→ **Task description**
Scan the data. Collect each line that contains the word "open".

→ **Extracted material**
(** What is outside.  A call of the clock, of the random source, of a stream or of the
    directory's own key is named by its tick. *)
Record SigEnv := mkSigEnv {
  clock : nat → Z;
  rand : nat → nat → bytes;
  send_works : nat → bool;
  verify : bytes → bytes → bytes → bool;
  sha256 : bytes → bytes;
  directory_sign : nat → bytes → option bytes;
  requireRegistration : bool;
  requireConnectionGate : bool;
  has_pool : bool;
  has_tokenValidator : bool;
  forceDkgFailure : bool;
  manifest_nodes : nat → list ConsortiumNode;
  validatorNodes : list ConsortiumNode → list ConsortiumNode;
  computeGenesisPrevRoot : bytes → bytes → bytes → Z → bytes;
  tbs_short : bytes → bytes → bytes → bytes → Z → bytes;
  tbs_long : bytes → bytes → bytes → bytes → Z → Endpoint → Endpoint → Mode → bool → string → bytes;
  relay_tbs : bytes → bytes → bytes → Z → option (string * string) → bytes;
  revocation_tbs : string → string → string → string → Z → bytes;
  pickRelay : nat → jsval → option Endpoint }.

Definition Task : Type → Type := act Node string.

Section Streams.
Context (env : SigEnv).

(** * Small steps *)

Definition next_tick : Task nat := λ n, (with_tick n (S (tick n)), Ok (tick n)).

Definition now : Task Z := t ← next_tick; mret (clock env t).

Definition randomBytes (size : nat) : Task bytes := t ← next_tick; mret (rand env t size).

(** [#sendFrame], which throws when the stream is gone. *)
Definition sendFrame (stream : nat) (f : FrameOut) : Task unit :=
  t ← next_tick;
  if send_works env t then modify (λ n, with_sent n (sent n ++ [(stream, f)])) else throw "send".

(** [try { sendFrame } catch {}] *)
Definition try_send (stream : nat) (f : FrameOut) : Task unit := try_catch (sendFrame stream f) (λ _, mret tt).

(** A promise that nobody awaits. *)
Definition detached (m : Task unit) : Task unit := try_catch m (λ _, mret tt).

Definition on_table (f : Table → Table) : Task unit := modify (λ n, with_table n (f (table n))).
Definition on_desk (f : Desk → Desk) : Task unit := modify (λ n, with_desk n (f (desk n))).
Definition on_offers (f : Offers → Offers) : Task unit := modify (λ n, with_offers n (f (offers n))).
Definition on_registry (f : Registry → Registry) : Task unit := modify (λ n, with_registry n (f (registry n))).

Definition set_flow (r : nat) (f : Flow) : Task unit := modify (λ n, with_flows n (jset (flows n) r f)).
Definition drop_flow (r : nat) : Task unit := modify (λ n, with_flows n (jdel (flows n) r)).
Definition set_conn (s : nat) (c : Conn) : Task unit := modify (λ n, with_conns n (jset (conns n) s c)).

Definition set_wait (s : nat) (w : Wait) : Task unit :=
  c ← gets (λ n, jget (conns n) s);
  match c with
  | Some c => set_conn s (mkConn (nonce c) (authedPubkeyHex c) (authed c) (is_visiting c) w)
  | None => mret tt
  end.

(** [#streams.get(agent)] *)
Definition stream_of (agent : string) : Task (option nat) := gets (λ n, jget (streams (table n)) agent).

(** * The table of streams *)

(** A home stream of the agent is open, other than [s]. *)
Definition homeStreamLive (s : nat) (live : list (nat * bool)) : bool :=
  existsb (λ e, negb e.2 && negb (e.1 =? s)%nat) live.

Definition live_of (t : Table) (agent : string) : list (nat * bool) := default [] (jget (agentStreams t) agent).

(** [#recordPresence]: one more write, where there is a database. *)
Definition recordPresence (online : bool) (agent : string) (writes : list (string * bool)) : list (string * bool) :=
  if has_pool env then writes ++ [(agent, online)] else writes.

Definition register_stream (s : nat) (agent : string) (visiting : bool) (t : Table) : Table :=
  let live := live_of t agent in
  mkTable
    (if negb visiting || negb (homeStreamLive s live) then jset (streams t) agent s else streams t)
    (jset (agentStreams t) agent (live ++ [(s, visiting)]))
    (if visiting then agentHomeSeen t else set_add (agentHomeSeen t) agent)
    (if visiting then presence t else recordPresence true agent (presence t))
    (if visiting then presencePending t else recordPresence true agent (presencePending t))
    (presenceRows t).

Fixpoint remove_entry (s : nat) (live : list (nat * bool)) : list (nat * bool) :=
  match live with
  | [] => []
  | e :: live => if (e.1 =? s)%nat then live else e :: remove_entry s live
  end.

(** The newest open home stream, or the newest one. *)
Definition survivor_of (live : list (nat * bool)) : option (nat * bool) :=
  match last (List.filter (λ e, negb e.2) live) with Some e => Some e | None => last live end.

Definition unregister_stream (s : nat) (agent : string) (visiting : bool) (t : Table) : Table :=
  let remaining := remove_entry s (live_of t agent) in
  let current := bool_decide (jget (streams t) agent = Some s) in
  match survivor_of remaining with
  | Some survivor =>
      mkTable (if current then jset (streams t) agent survivor.1 else streams t)
        (jset (agentStreams t) agent remaining) (agentHomeSeen t) (presence t) (presencePending t) (presenceRows t)
  | None =>
      let sawHomeStream := bool_decide (agent ∈ agentHomeSeen t) in
      let gone := current && (negb visiting || sawHomeStream) in
      mkTable (if current then jdel (streams t) agent else streams t)
        (jdel (agentStreams t) agent)
        (List.filter (λ a, negb (bool_decide (a = agent))) (agentHomeSeen t))
        (if gone then recordPresence false agent (presence t) else presence t)
        (if gone then recordPresence false agent (presencePending t) else presencePending t)
        (presenceRows t)
  end.

(** [#streams.delete(agent)] where a seal could not be sent. *)
Definition drop_stream (agent : string) (t : Table) : Table :=
  mkTable (jdel (streams t) agent) (agentStreams t) (agentHomeSeen t) (presence t) (presencePending t) (presenceRows t).

(** * Presence *)

(** What was written last of the agent. *)
Definition written (l : list (string * bool)) (agent : string) : option bool :=
  snd <$> last (List.filter (λ e, bool_decide (e.1 = agent)) l).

→ **Task solution**
(** A home stream of the agent is open, other than [s]. *)
(** The newest open home stream, or the newest one. *)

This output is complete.